If your home has never been in an officially designated flood zone, it may be now, as flood zone maps were recently modified by the Federal Emergency Management Agency (FEMA). Couple these changes with recent devastating flood events like those along the Mississippi River, and it has never been a better time to review your flood insurance policy or establish a new one.
Flood Claims
Even if you live in a relatively low-risk area for flooding, you may want to consider taking out a flood insurance policy. According to The National Flood Insurance Program, 25 percent of flood claims made in 2010 were by policy holders on properties that were NOT in high-risk areas.
Flood insurance policies start at $129 per year, but the national average for a policy is $600 a year, according to FEMA. Paying hundreds more a year on insurance may not seem practical, but if you weigh the costs against the average flood claim of $48,000, you may think twice. Paying for a flood insurance policy is a relatively small price to pay to protect your home and belongings from flood water damages.
Cost of Damages
Several factors go into calculating the cost of the damages a home and property sustain from flood waters. Floodsmart.gov shares some estimates on the damage costs on a 2,000 square-foot home, based on how high the flood waters rise:
- Six inches of water: $39,150
- One foot of water: $52,220
- Two feet of water: $62,880
- Three feet of water: $68,100
- Four feet of water: $74,580
Keep in mind, however, that these costs can vary from state to state and from home to home.
Evaluating a Flood Policy
When talking with your insurance agent or a potential insurance provider, here are a few things you’ll want to find out:
1. What exactly does the policy cover and what does it NOT cover?
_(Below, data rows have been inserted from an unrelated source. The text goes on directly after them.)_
(** * Bozorli backend: order lifecycle, stock ledger and payment webhooks

    A shallow embedding of the order-coordination core of the backend:
    - the [Order] model with its transition table (models/Order.js),
    - the [Product] model with its reservation helpers (models/Product.js),
    - the order routes [POST /api/v1/orders] and
      [POST /api/v1/orders/:orderId/cancel] (routes/orders.js),
    - the payment webhook [POST /api/v1/payments/webhook/:provider]
      (routes/payments.js),
    - the route that rates an order, [POST /api/v1/orders/:orderId/rate]
      (routes/orders.js),
    - the routes that create, read and refund a payment,
      [POST /api/v1/payments/create], [GET /api/v1/payments/:paymentId/status]
      and [POST /api/v1/payments/refund] (routes/payments.js).

    Conventions of the embedding.
    - ENUM columns are inductive types; ids and free text are strings;
      INTEGER columns and amounts are [Z]; a DATE column is [option Z]
      (null, or a clock reading).
    - [new Date()], [uuidv4()] and the authenticated caller are inputs of
      the handler that uses them.
    - A row holds the attributes its model declares, under the names of
      the schema ([sequelize.define]).  A name that the schema does not
      declare is not a column, wherever the code uses it:
      as a property of a loaded instance it is [undefined] until a method
      assigns it, and [save()] does not write it;
      as a key of a [where] clause it names an unknown column and the
      query throws;
      as a key of the values of [create] it is dropped, and the column
      it was meant for takes its default or fails its [allowNull: false];
      an [undefined] value in a [where] clause makes the query throw.
    - A table is a finite map from primary key to row.  The ORM calls
      ([findByPk], [findOne], [findAll], [create], [update], [save]) act on
      these maps; a handler is a function from the database to a response
      and the database it leaves behind, one request run to completion.
    - A thrown exception is a value of the result type; the [try]/[catch]
      of a route turns it into the 500 response, keeping what had been
      written before the throw. *)

From Stdlib Require Import ZArith.
From stdpp Require Import base option strings list gmap fin_maps pretty.

Local Open Scope Z_scope.

(** ** JavaScript values used by the models *)

Module Js.

(** The value of a numeric property that may never have been assigned:
    [undefined], [NaN], or an integer-valued number. *)
Inductive number : Type :=
| Undefined
| NaN
| Num (z : Z).
(** [chunk_text] on a text without boundary. *)
Lemma chunk_text_pieces text chunk_size :
  boundary_free text = true ->
  0 < chunk_size <= Machine.INT_MAX ->
  size text < Machine.INT_MAX ->
  chunk_text text chunk_size = Some (pieces (Z.to_nat chunk_size) text).
Proof.
  intros Hs Hc Hmax. pose proof (size_nonneg text) as H0.
  unfold chunk_text.
  rewrite (to_size_t_small chunk_size) by machine_lia.
  assert ((chunk_size =? 0) = false) as -> by (apply Z.eqb_neq; lia).
  assert (0 <= size text / chunk_size <= size text) as Hq.
  { split; [apply Z.div_pos; lia|].
    apply Z.div_le_upper_bound; [lia|]. nia. }
  unfold Machine.size_add.
  rewrite (to_size_t_small (size text / chunk_size + 1)) by machine_lia.
  rewrite to_int_small by machine_lia.
  rewrite (to_size_t_small (size text / chunk_size + 1)) by machine_lia.
  rewrite to_size_t_small by machine_lia.
  rewrite Z.div_mul by lia.
  unfold pieces.
  rewrite (c_chunk_loop_pieces chunk_size _ Hc (String.length text));
    try assumption; try lia; [reflexivity|]. cbn [Z.add].
  pose proof (pieces_upto_count (String.length text) (Z.to_nat chunk_size)
                text ltac:(lia)) as Hcount.
  rewrite Z2Nat.id in Hcount by lia.
  assert ((size text + chunk_size - 1) / chunk_size
          <= size text / chunk_size + 1).
  { replace (size text / chunk_size + 1)
      with ((size text + 1 * chunk_size) / chunk_size)
      by (rewrite Z.div_add by lia; lia).
    apply Z.div_le_mono; lia. }
  lia.
Qed.
Lemma aligner_step_no_start st (i : nat) (c : ascii) :
  aligner_in_state false st -> Py.isspace c = false ->
  (length start_times <= i)%nat ->
  aligner_step ms_of start_times end_times st i c = None.
Proof.
  intros [_ Hnone] Hc Hi. unfold aligner_step.
  rewrite Hc, Hnone. cbn [negb].
  by rewrite (lookup_ge_None_2 start_times i).
Qed.

Lemma aligner_step_no_end st (i : nat) (c : ascii) :
  aligner_in_state true st -> Py.isspace c = true ->
  (length end_times <= if (0 <? i)%nat then i - 1 else i)%nat ->
  aligner_step ms_of start_times end_times st i c = None.
Proof.
  intros Hcur Hc Hi. unfold aligner_step.
  rewrite Hc. cbn [negb].
  rewrite (proj2 (String.eqb_neq _ _)) by done. cbn [negb].
  by rewrite (lookup_ge_None_2 end_times _ Hi).
Qed.

Lemma aligner_loop_missing (in_word : bool) st (i : nat) characters :
  aligner_in_state in_word st ->
  existsb (fun i => (length start_times <=? i)%nat) (word_starts in_word i characters)
  || existsb (fun i => (length end_times <=? i)%nat) (word_ends in_word i characters)
  = true ->
  aligner_loop ms_of start_times end_times st i characters = None.
Proof.
  revert in_word st i. induction characters as [|c rest IH];
    intros in_word st i Hst Hmiss; [done|].
  cbn [aligner_loop word_starts word_ends] in *.
  destruct (aligner_step ms_of start_times end_times st i c) as [st'|] eqn:Hstep;
    [|done].
  cbn [mbind option_bind].
  apply (IH (negb (Py.isspace c))); [by eapply aligner_step_in_state|].
  rewrite !existsb_app in Hmiss.
  destruct in_word, (Py.isspace c) eqn:Hc; cbn in Hmiss |- *;
    rewrite ?orb_false_r in Hmiss; try done.
  - apply orb_prop in Hmiss as [Hmiss|Hmiss]; [by rewrite Hmiss|].
    apply orb_prop in Hmiss as [Hmiss|Hmiss]; [|by rewrite Hmiss, orb_true_r].
    apply Nat.leb_le in Hmiss.
    by rewrite (aligner_step_no_end st i c) in Hstep.
  - apply orb_prop in Hmiss as [Hmiss|Hmiss]; [|by rewrite Hmiss, orb_true_r].
    apply orb_prop in Hmiss as [Hmiss|Hmiss]; [|by rewrite Hmiss].
    apply Nat.leb_le in Hmiss.
    by rewrite (aligner_step_no_start st i c) in Hstep.
Qed.

Lemma aligner_loop_in_state (in_word : bool) st (i : nat) characters st' :
  aligner_in_state in_word st ->
  aligner_loop ms_of start_times end_times st i characters = Some st' ->
  aligner_in_state (ends_in_word in_word characters) st'.
Proof.
  revert in_word st i. induction characters as [|c rest IH];
    intros in_word st i Hst Hloop.
  - by injection Hloop as <-.
  - cbn [aligner_loop ends_in_word] in *.
    destruct (aligner_step ms_of start_times end_times st i c) as [st1|] eqn:Hstep;
      [|done].
    cbn [mbind option_bind] in Hloop.
    eapply IH; [|exact Hloop]. by eapply aligner_step_in_state.
Qed.

Lemma extract_words_with_timing_missing characters :
  missing_time_entry characters start_times end_times = true ->
  extract_words_with_timing ms_of characters start_times end_times = None.
Proof.
  unfold missing_time_entry, extract_words_with_timing. intros Hmiss.
  set (st0 := mk_aligner_state [] EmptyString None 0 0).
  assert (Hst0 : aligner_in_state false st0) by done.
  apply orb_prop in Hmiss as [Hmiss|Hmiss].
  - by rewrite (aligner_loop_missing false st0 0 characters Hst0 Hmiss).
  - apply andb_prop in Hmiss as [Hword Hnil].
    apply bool_decide_eq_true in Hnil.
    destruct (aligner_loop _ _ _ st0 _ _) as [st'|] eqn:Hloop; [|done].
    cbn [mbind option_bind].
    pose proof (aligner_loop_in_state false st0 0 characters st' Hst0 Hloop) as Hst'.
    rewrite Hword in Hst'. cbn in Hst'.
    rewrite (proj2 (String.eqb_neq _ _)) by done. cbn [negb].
    by rewrite Hnil.
Qed.

End Aligner.

(** C4, the claim as stated fails: for [ab] with a single start time and
    a single end time the arrays differ in length, the second character has
    no time entry, and the run goes through. *)
Lemma process_accepts_short_arrays :
  length short_arrays_chars <> length short_arrays_starts
  /\ length short_arrays_chars <> length short_arrays_ends
  /\ process Dyadic.ms true short_arrays_chars short_arrays_starts short_arrays_ends
     <> None.
Proof. vm_compute. repeat split; discriminate. Qed.

(** C4, amended. The arrays are not validated.  The run fails, in the word
    extraction and so before anything is produced, when a time entry that
    the aligner reads is missing: the start time of a character that begins
    a word, the end time of a character that ends a word before whitespace,
    or any end time when the text ends in a word. *)
Theorem process_missing_time_entry {Num : Type} (ms_of : Num -> Z)
    (use_enhanced_detection : bool) (characters : list ascii)
    (start_times end_times : list (option Num)) :
  missing_time_entry characters start_times end_times = true ->
  extract_words_with_timing ms_of characters start_times end_times = None
  /\ process ms_of use_enhanced_detection characters start_times end_times = None.
Proof.
  intros Hmiss.
  pose proof (extract_words_with_timing_missing ms_of _ _ _ Hmiss) as Hex.
  split; [done|]. unfold process. by rewrite Hex.
Qed.
Lemma step_streams (w w' : Worker) (e : event) (i : nat) (s : FrameStream) :
  step w e = Some w' ->
  nth_error (streams w) i = Some s ->
  exists s', nth_error (streams w') i = Some s' /\ stream_op s s'.
Proof.
  intros H Hi. destruct e as [data|j chunk|j|k smp|k]; simpl in H.
  - destruct (onmessage w data) as [w1|err|] eqn:Hm; try discriminate.
    + injection H as <-. eapply onmessage_streams; eassumption.
    + injection H as <-. exists s. split; [exact Hi | constructor].
  - destruct (nth_error (streams w) j) as [sj|] eqn:Hj; [|discriminate].
    destruct (inflight sj) as [|r rest] eqn:Hin; [discriminate|].
    pose proof (op_receive sj chunk r rest Hin) as Hop.
    destruct (receive chunk (set_inflight rest sj)) as [sj' ds]. simpl in Hop.
    destruct (deliver ds (posted w)) as [out|]; [|discriminate].
    injection H as <-. eapply with_stream_op; eassumption.
  - destruct (nth_error (streams w) j) as [sj|] eqn:Hj; [|discriminate].
    destruct (inflight sj) as [|r rest] eqn:Hin; [discriminate|].
    pose proof (op_reject sj r rest Hin) as Hop.
    unfold pullRejected in Hop; simpl in Hop.
    injection H as <-. eapply with_stream_op; eassumption.
  - destruct (nth_error (sampleRequests w) k) as [r|]; [|discriminate].
    destruct (sourceSample r smp (posted w)); try discriminate;
      injection H as <-; simpl; exists s; (split; [exact Hi | constructor]).
  - destruct (nth_error (sampleRequests w) k) as [r|]; [|discriminate].
    injection H as <-; simpl; exists s; (split; [exact Hi | constructor]).
Qed.

(** A property of a stream that every operation keeps holds along every
    run. *)
Lemma run_streams (P : FrameStream -> Prop) :
  (forall s s', P s -> stream_op s s' -> P s') ->
  forall (es : list event) (w w' : Worker) (i : nat) (s : FrameStream),
    run w es = Some w' ->
    nth_error (streams w) i = Some s -> P s ->
    exists s', nth_error (streams w') i = Some s' /\ P s'.
Proof.
  intros HP. induction es as [|e es IH]; intros w w' i s Hrun Hi Hs;
    simpl in Hrun.
  - injection Hrun as <-. eauto.
  - destruct (step w e) as [w1|] eqn:Hstep; [|discriminate].
    destruct (step_streams _ _ _ _ _ Hstep Hi) as (s1 & Hi1 & Hop).
    eapply IH; eauto.
Qed.

Lemma cancelled_terminated s : cancelled s = true -> terminated s = true.
Proof. unfold terminated. intros ->. apply orb_true_r. Qed.

Lemma pullFulfilled_terminated (s : FrameStream) :
  terminated s = true ->
  quiet s (fst (pullFulfilled CallPullIfNeeded s))
  /\ all_done (snd (pullFulfilled CallPullIfNeeded s)).
Proof.
  intros H. unfold pullFulfilled. simpl.
  destruct (pullAgain s).
  - assert (Hq : quiet s (set_pullAgain false (set_pulling false s)))
      by quiet_setters.
    assert (H' := H). rewrite <- (quiet_terminated _ _ Hq) in H'.
    destruct (CallPullIfNeeded_terminated _ H') as [Hq1 Hd1].
    split; [exact (quiet_trans _ _ _ Hq Hq1) | exact Hd1].
  - split; [quiet_setters | constructor].
Qed.
(** * VigilanceOS backend-api: telemetry ingestion, threshold evaluation,
      anomaly store and WebSocket fan-out

    A shallow embedding of

    - [app/services/anomaly_forwarder.py] ([check_anomaly]),
    - [app/routes/telemetry.py] ([submit_telemetry], [resolve_anomaly]),
    - [app/routes/websocket.py] ([ConnectionManager] and the broadcast
      helpers),
    - the rows of [app/models/device.py] and [app/models/telemetry.py].

    Python dicts are finite maps with string keys, exceptions are an error
    monad, the database session and the connection manager are an explicit
    state record.  Every handler is run to completion: interleavings at
    [await] points are not part of the model, and the database executes
    every statement it is given.  Metric values are Python floats; the
    handlers only compare them, so they are rationals here (finite values,
    exact order). *)

From Stdlib Require Import QArith.
From stdpp Require Import gmap strings list fin_maps pretty sorting.

Local Open Scope string_scope.
Local Open Scope Z_scope.
Local Open Scope list_scope.

(** ** Python values and exceptions *)

(** The scalars that reach the handlers: [None], a number, a string.  The
    telemetry dict holds a [str] under ["device_id"] and [None] or a float
    under each metric; the JSON threshold column holds, per metric, an object
    with whatever scalar the administrator stored under ["min"] and ["max"].
    JSON booleans, arrays and deeper nesting are not represented. *)
Inductive pyval : Type :=
  | PNone
  | PNum (q : Q)
  | PStr (s : string).
(** ** Failures during set-up *)

(** C2, as stated, fails: with three queues on one channel the three
    assertions are issued before any answer is handled; when the broker
    then refuses the second one, the third has been attempted, the promise
    of [setupTopology] is fulfilled and never rejected, and the error leaves
    the library callback with a message that names neither queue nor
    channel. *)
Lemma failed_assertion_does_not_abort :
  let c := run [(0, Succeeds ""); (2, Fails "PRECONDITION_FAILED")]
               (start_topology connected three_queues) in
  In (Issued 2 (AssertQueue 0 "q2" NoOptions)) (trace c) /\
  In (Replied 2 (Failure "PRECONDITION_FAILED")) (trace c) /\
  In (Issued 3 (AssertQueue 0 "q3" NoOptions)) (trace c) /\
  In (Settled (Fulfilled VUndefined)) (trace c) /\
  (forall e, ~ In (Settled (Rejected e)) (trace c)) /\
  In (Uncaught (Error "Error in ZeroRabbit.assertQueue(): PRECONDITION_FAILED")) (trace c).
Proof.
  vm_compute. repeat split; try tauto.
  intros e H.
  repeat (destruct H as [H | H]; [discriminate H |]).
  destruct H.
Qed.

Lemma deliver_idle_fails c id err b h rest :
  take id (inflight c) = Some (b, h, rest) ->
  idle (id, b, h) ->
  exists c', deliver id (Fails err) c = Some c' /\
    trace c' = trace c ++ [Replied id (Failure err); Uncaught (assertion_error b err)] /\
    this c' = this c /\ inflight c' = rest.
Proof.
  intros Ht Hidle. unfold deliver. rewrite Ht.
  destruct h as [cb | cb k]; [| destruct Hidle].
  destruct Hidle as [_ [_ Hfail]].
  simpl. rewrite Hfail. simpl.
  eexists. split; [reflexivity |]. cbn. rewrite <- app_assoc. auto.
Qed.
Definition add_no_overlap (ivs : list IntervalVar) : M JSPModel unit :=
  add_constraint (NoOverlap ivs).
(** [model.add(a >= b)] *)
Definition add_ge (a b : IntVar) : M JSPModel unit :=
  add_constraint (GreaterOrEqual a b).
Definition add_max_equality (target : IntVar) (exprs : list IntVar)
    : M JSPModel unit :=
  add_constraint (MaxEquality target exprs).
Definition minimize (obj : IntVar) : M JSPModel unit :=
  modify (λ self,
    let m := model self in
    set_model {| variables := variables m;
                 interval_vars := interval_vars m;
                 constraints := constraints m;
                 objective := Some obj |} self).

(** [self.solver.value(v)] *)
Definition solver_value (v : IntVar) : M JSPModel Z := λ self,
  match solver self with
  | None => (Raise AttributeError, self)
  | Some s =>
      (Return (value s v),
       set_solver (Some {| value := value s; reads := reads s ++ [v] |}) self)
  end.

(** *** [createVars] *)

Definition createVars_task (job_id : Z) (e : Z * Operation) (_ : unit)
    : M JSPModel unit :=
  let '(task_id, task) := e in
  let '(machine, duration) := task in
  let suffix := "_" +:+ str job_id +:+ "_" +:+ str task_id in
  hz ← gets (λ self, horizon (data self));
  start_var ← new_int_var 0 hz ("start" +:+ suffix);
  hz ← gets (λ self, horizon (data self));
  end_var ← new_int_var 0 hz ("end" +:+ suffix);
  interval_var ← new_interval_var start_var duration end_var
                                  ("interval" +:+ suffix);
  tasks ← getattr all_tasks;
  modify (set_all_tasks (Some (<[(job_id, task_id) :=
            {| task_type.start := start_var; task_type.end_ := end_var;
               task_type.interval := interval_var |}]> tasks)));;
  m2i ← getattr machine_to_intervals;
  modify (set_machine_to_intervals (Some (dd_append machine interval_var m2i))).

Definition createVars : M JSPModel unit :=
  modify (set_all_tasks (Some ∅));;
  modify (set_machine_to_intervals (Some ∅));;
  jobs ← gets (λ self, jobs_data (data self));
  for_ (enumerate jobs) (λ '(job_id, job) u,
    for_ (enumerate job) (createVars_task job_id) u) tt.

(** *** [createConstrs] *)

Definition createConstrs_machine (machine : Z) (_ : unit) : M JSPModel unit :=
  m2i ← getattr machine_to_intervals;
  let '(ivs, m2i) := dd_getitem machine m2i in
  modify (set_machine_to_intervals (Some m2i));;
  add_no_overlap ivs.

Definition createConstrs_task (job_id task_id : Z) (_ : unit)
    : M JSPModel unit :=
  tasks ← getattr all_tasks;
  next ← getitem tasks (job_id, task_id + 1);
  tasks ← getattr all_tasks;
  prev ← getitem tasks (job_id, task_id);
  add_ge (task_type.start next) (task_type.end_ prev).

Definition createConstrs : M JSPModel unit :=
  machines ← gets (λ self, all_machines (data self));
  for_ machines createConstrs_machine tt;;
  jobs ← gets (λ self, jobs_data (data self));
  for_ (enumerate jobs) (λ '(job_id, job) u,
    for_ (py_range (len job - 1)) (createConstrs_task job_id) u) tt.
Lemma pages_tile_the_collection_witness :
  Pagination.showingFrom 20 1 45 = 1 /\
  Pagination.showingTo 20 2 45 = 40 /\
  Pagination.showingFrom 20 3 45 = 41 /\
  Pagination.showingTo 20 3 45 = 45.
Proof.
  destruct (pages_tile_the_collection 20 45) as (H1 & H2 & H3 & _); [lia|lia|].
  split; [exact H1|]. split; [reflexivity|].
  destruct (H3 2) as (_ & H4); [by vm_compute|].
  split; [exact H4 | exact H2].
Defined.

(** X2.  From a page number of at least 1, the next-page control is
    enabled exactly when items exist beyond the current page, and the
    previous-page control exactly when the page number is above 1 and the
    collection has more than one page. *)
Theorem pagination_controls_enabled (PAGE_SIZE currentPage total : Z) :
  0 < PAGE_SIZE ->
  1 <= currentPage ->
  (Pagination.canGoNext PAGE_SIZE currentPage total = true
   <-> currentPage * PAGE_SIZE < total) /\
  (Pagination.canGoPrevious PAGE_SIZE currentPage total = true
   <-> 1 < currentPage /\ PAGE_SIZE < total).
Proof.
  intros Hp Hcp.
  unfold Pagination.canGoNext, Pagination.canGoPrevious, Pagination.effectivePage.
  pose proof (totalPages_covers PAGE_SIZE total Hp) as H2.
  pose proof (totalPages_ge_1 PAGE_SIZE total) as H1.
  set (n := Pagination.totalPages PAGE_SIZE total) in *.
  assert (0 < total -> (n - 1) * PAGE_SIZE < total) as H3
    by (intros; by apply totalPages_tight).
  assert (total <= 0 -> n = 1) as H4.
  { intros Hle. subst n. unfold Pagination.totalPages.
    destruct (Math_ceil_div_least PAGE_SIZE total Hp) as [_ Hc]. nia. }
  rewrite andb_true_iff, !Z.ltb_lt. split; split.
  - intros [Hlt Hpos]. specialize (H3 Hpos). nia.
  - intros Hlt. assert (0 < total) as Hpos by nia. specialize (H3 Hpos).
    split; [|done]. nia.
  - intros Hlt. split; [lia|].
    destruct (Z_lt_le_dec 0 total) as [Hpos|Hle]; [|specialize (H4 Hle); lia].
    specialize (H3 Hpos). nia.
  - intros [Hcp1 Hmany]. assert (0 < total) as Hpos by lia. specialize (H3 Hpos).
    assert (1 < n) by nia. lia.
Qed.

Lemma pagination_controls_enabled_witness :
  Pagination.canGoNext 20 2 45 = true /\
  Pagination.canGoNext 20 3 45 = false /\
  Pagination.canGoPrevious 20 1 45 = false.
Proof.
  destruct (pagination_controls_enabled 20 2 45) as [H1 _]; [lia|lia|].
  split; [apply H1; lia|]. split; reflexivity.
Defined.

(* ===================================================================== *)
(** ** Further facts: the pagination controls                             *)
(* ===================================================================== *)

Lemma sellers_handlePageChange_request (cl : Sellers.State) (n : Z)
    (w : Sellers.World) :
  cl = Sellers.st w ->
  Runs.sellersPageRequest w
    (Sellers.debounceEffect (Sellers.st w) (Sellers.handlePageChange cl n w)).
Proof.
  intros ->. unfold Sellers.handlePageChange.
  destruct (Z.ltb_spec n 1); [left; apply debounceEffect_id|].
  destruct (Z.ltb_spec (Sellers.totalPages (Sellers.st w)) n);
    [left; apply debounceEffect_id|].
  destruct (Z.eqb_spec n (Sellers.currentPage (Sellers.st w)));
    [left; apply debounceEffect_id|].
  destruct (Sellers.isLoading (Sellers.st w)); [left; apply debounceEffect_id|].
  right. rewrite debounceEffect_sent. eexists. split; [reflexivity|]. cbn. lia.
Qed.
For example, if the sewer in your home backs up, a flood policy does not typically cover flooding of this kind. An exception to this is if the sewer backup was directly related to flooding in your area.
2. What’s the ideal deductible for you? As is the case with most insurance policies, the higher the deductible on a flood policy, the lower the premium and vice versa. You should find the most affordable premium-deductible combination. Remember that you are responsible for paying the deductible in the case of a flood claim, while the policy will pay the amount of damages above the deductible.
3. Is there a waiting period? Waiting periods are another factor you need to check into when establishing a policy. The standard flood policy requires a 30-day waiting period from the date of purchase on a new flood policy before the home is covered. This means that if a flood claim is made from an event that occurs within the first 30 days of having the policy, the claim will be denied and damages will not be covered.
4. Do you have to pay up-front for the policy? Flood policy insurance companies typically require you to pay the policy premium in full. Some agencies and insurance companies are willing to make payment arrangements with you, but find this out up front, so you can establish a policy that you can afford to pay.
If your home is in an area where flooding is even a remote possibility, it’s smart to at least weigh the pros and cons of taking out a flood insurance policy. While a policy means spending hundreds more a year, the cost is minimal compared to covering the entire costs to repair a home devastated by flood waters. As is the case with any insurance, make sure you shop around and understand the policy you are taking out.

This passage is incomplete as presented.